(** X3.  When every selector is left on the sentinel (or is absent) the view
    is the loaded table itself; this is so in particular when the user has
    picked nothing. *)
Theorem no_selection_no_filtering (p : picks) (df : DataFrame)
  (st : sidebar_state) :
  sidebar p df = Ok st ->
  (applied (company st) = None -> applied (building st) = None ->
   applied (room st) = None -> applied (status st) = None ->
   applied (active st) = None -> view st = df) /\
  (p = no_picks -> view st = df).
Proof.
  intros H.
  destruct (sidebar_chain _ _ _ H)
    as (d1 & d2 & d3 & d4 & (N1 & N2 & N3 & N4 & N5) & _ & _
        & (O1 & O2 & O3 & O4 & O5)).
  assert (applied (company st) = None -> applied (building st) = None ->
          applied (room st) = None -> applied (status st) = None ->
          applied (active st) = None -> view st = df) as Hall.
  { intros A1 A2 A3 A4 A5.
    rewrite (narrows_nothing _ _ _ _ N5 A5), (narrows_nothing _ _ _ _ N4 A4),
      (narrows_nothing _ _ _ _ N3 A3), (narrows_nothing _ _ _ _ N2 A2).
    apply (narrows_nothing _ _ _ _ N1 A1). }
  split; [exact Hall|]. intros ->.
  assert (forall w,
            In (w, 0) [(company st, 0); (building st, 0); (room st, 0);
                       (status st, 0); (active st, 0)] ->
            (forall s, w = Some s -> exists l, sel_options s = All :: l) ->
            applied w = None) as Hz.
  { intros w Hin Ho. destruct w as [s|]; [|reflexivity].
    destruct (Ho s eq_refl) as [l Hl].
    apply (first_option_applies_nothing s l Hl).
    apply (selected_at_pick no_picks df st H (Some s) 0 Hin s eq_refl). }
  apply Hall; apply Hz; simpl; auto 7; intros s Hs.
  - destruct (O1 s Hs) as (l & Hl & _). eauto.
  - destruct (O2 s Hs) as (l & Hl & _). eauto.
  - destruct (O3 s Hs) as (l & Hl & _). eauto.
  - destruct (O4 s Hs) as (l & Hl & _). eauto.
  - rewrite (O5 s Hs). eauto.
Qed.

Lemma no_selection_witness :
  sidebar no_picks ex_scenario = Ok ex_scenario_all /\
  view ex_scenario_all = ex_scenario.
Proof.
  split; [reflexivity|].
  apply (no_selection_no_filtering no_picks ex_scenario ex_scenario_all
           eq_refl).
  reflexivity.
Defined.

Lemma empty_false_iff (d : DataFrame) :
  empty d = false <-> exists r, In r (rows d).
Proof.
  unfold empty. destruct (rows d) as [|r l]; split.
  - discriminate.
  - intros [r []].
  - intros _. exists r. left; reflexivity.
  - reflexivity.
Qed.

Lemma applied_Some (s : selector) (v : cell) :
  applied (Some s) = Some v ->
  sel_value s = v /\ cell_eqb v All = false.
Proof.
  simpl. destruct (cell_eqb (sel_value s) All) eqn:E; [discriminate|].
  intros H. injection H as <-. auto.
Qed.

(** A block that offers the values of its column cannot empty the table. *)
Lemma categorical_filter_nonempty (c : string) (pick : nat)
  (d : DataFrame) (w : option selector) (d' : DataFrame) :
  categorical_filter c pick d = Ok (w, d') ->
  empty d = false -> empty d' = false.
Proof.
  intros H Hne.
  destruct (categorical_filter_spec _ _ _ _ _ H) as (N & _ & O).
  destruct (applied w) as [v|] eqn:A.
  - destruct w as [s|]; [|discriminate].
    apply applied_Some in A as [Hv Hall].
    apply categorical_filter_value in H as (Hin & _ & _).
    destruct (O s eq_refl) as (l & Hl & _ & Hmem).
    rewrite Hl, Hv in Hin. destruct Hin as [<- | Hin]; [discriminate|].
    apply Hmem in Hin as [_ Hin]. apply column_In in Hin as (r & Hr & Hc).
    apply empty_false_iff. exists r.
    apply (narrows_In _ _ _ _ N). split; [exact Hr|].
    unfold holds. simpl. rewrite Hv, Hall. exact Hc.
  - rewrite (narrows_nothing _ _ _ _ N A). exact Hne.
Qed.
---
**Task item:**
Give back, exactly as written, the stretch from the line with "empty d = false -> empty d' = false." through the line with "apply empty_false_iff. exists r.", and no other lines from the records above.

**Your response:**
  empty d = false -> empty d' = false.
Proof.
  intros H Hne.
  destruct (categorical_filter_spec _ _ _ _ _ H) as (N & _ & O).
  destruct (applied w) as [v|] eqn:A.
  - destruct w as [s|]; [|discriminate].
    apply applied_Some in A as [Hv Hall].
    apply categorical_filter_value in H as (Hin & _ & _).
    destruct (O s eq_refl) as (l & Hl & _ & Hmem).
    rewrite Hl, Hv in Hin. destruct Hin as [<- | Hin]; [discriminate|].
    apply Hmem in Hin as [_ Hin]. apply column_In in Hin as (r & Hr & Hc).
    apply empty_false_iff. exists r.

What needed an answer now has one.